#### WHAT IS BEING ASKED:
Nothing but the lines from the one with "r_ridentifier : Z;" down to the one with "let put key" should be returned, exactly and with both ends included, from the material below.
——————————
(* ===== verification/PhpStates.v ===== *)
(** The PHP module, FreeSense.c: what scripts are told of pf - its rules ([FreeSense_get_pf_rules]), its
    states with their filters ([FreeSense_append_state], [FreeSense_get_pf_states]) and its statistics
    ([FreeSense_get_pf_stats]). *)
From Stdlib Require Import ZArith Lia Ascii String Btauto.
From stdpp Require Import base list strings numbers.
From S2P Require Import Prelude CProg FdAddr FdTables Fdns Ifmedia PhpIfaddrs PhpPf PhpInterfaces.
Open Scope string_scope.
Open Scope list_scope.
Open Scope Z_scope.

(** [strstr(hay, needle) != NULL] *)
Fixpoint strstr (hay needle : string) : bool :=
  String.prefix needle hay || match hay with "" => false | String _ hay => strstr hay needle end.

(** ** Rules *)

(** [struct pfctl_rule], as far as it is reported; an Ethernet rule has no counts of states and no
    process.  The labels are an array of [PF_RULE_MAX_LABEL_COUNT] strings, unused ones empty. *)
Record pfctl_rule : Type := {
  r_nr : Z;
  r_ridentifier : Z;
  r_evaluations : Z;
  r_packets : Z * Z;
  r_bytes : Z * Z;
  r_states_cur : Z;
  r_states_tot : Z;
  r_cpid : Z;
  r_label : list string
}.

(** [while (rule.label[i][0]) add_next_index_string(&zlabels, rule.label[i++]);] *)
Fixpoint labels_loop (i : Z) (label : list string) : outcome (list string) :=
  match label with
  | [] => Fail (ArrayBounds i)
  | "" :: _ => Ok []
  | l :: label => r ← labels_loop (i + 1) label; Ok (l :: r)
  end.

Definition zrule (rule : pfctl_rule) : outcome zval :=
  let put key n (val : list (string * zval)) := add_assoc val key (ZLong (i64 n)) in
  let val := put "id" (r_nr rule) [] in
  let val := put "tracker" (r_ridentifier rule) val in
  let val := put "ridentifier" (r_ridentifier rule) val in
  let val := put "evaluations" (r_evaluations rule) val in
  let val := put "packets" (u64 ((r_packets rule).1 + (r_packets rule).2)) val in
  let val := put "bytes" (u64 ((r_bytes rule).1 + (r_bytes rule).2)) val in
  let val := put "states" (r_states_cur rule) val in
  let val := put "states_cur" (r_states_cur rule) val in
  let val := put "pid" (r_cpid rule) val in
  let val := put "cpid" (r_cpid rule) val in
  let val := put "state creations" (r_states_tot rule) val in
  let val := put "states_tot" (r_states_tot rule) val in
  labels ← labels_loop 0 (r_label rule);
  Ok (ZArr (add_assoc val "labels" (ZList (map ZStr labels)))).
——————————
#### YOUR RESPONSE:
  r_ridentifier : Z;
  r_evaluations : Z;
  r_packets : Z * Z;
  r_bytes : Z * Z;
  r_states_cur : Z;
  r_states_tot : Z;
  r_cpid : Z;
  r_label : list string
}.

(** [while (rule.label[i][0]) add_next_index_string(&zlabels, rule.label[i++]);] *)
Fixpoint labels_loop (i : Z) (label : list string) : outcome (list string) :=
  match label with
  | [] => Fail (ArrayBounds i)
  | "" :: _ => Ok []
  | l :: label => r ← labels_loop (i + 1) label; Ok (l :: r)
  end.

Definition zrule (rule : pfctl_rule) : outcome zval :=
  let put key n (val : list (string * zval)) := add_assoc val key (ZLong (i64 n)) in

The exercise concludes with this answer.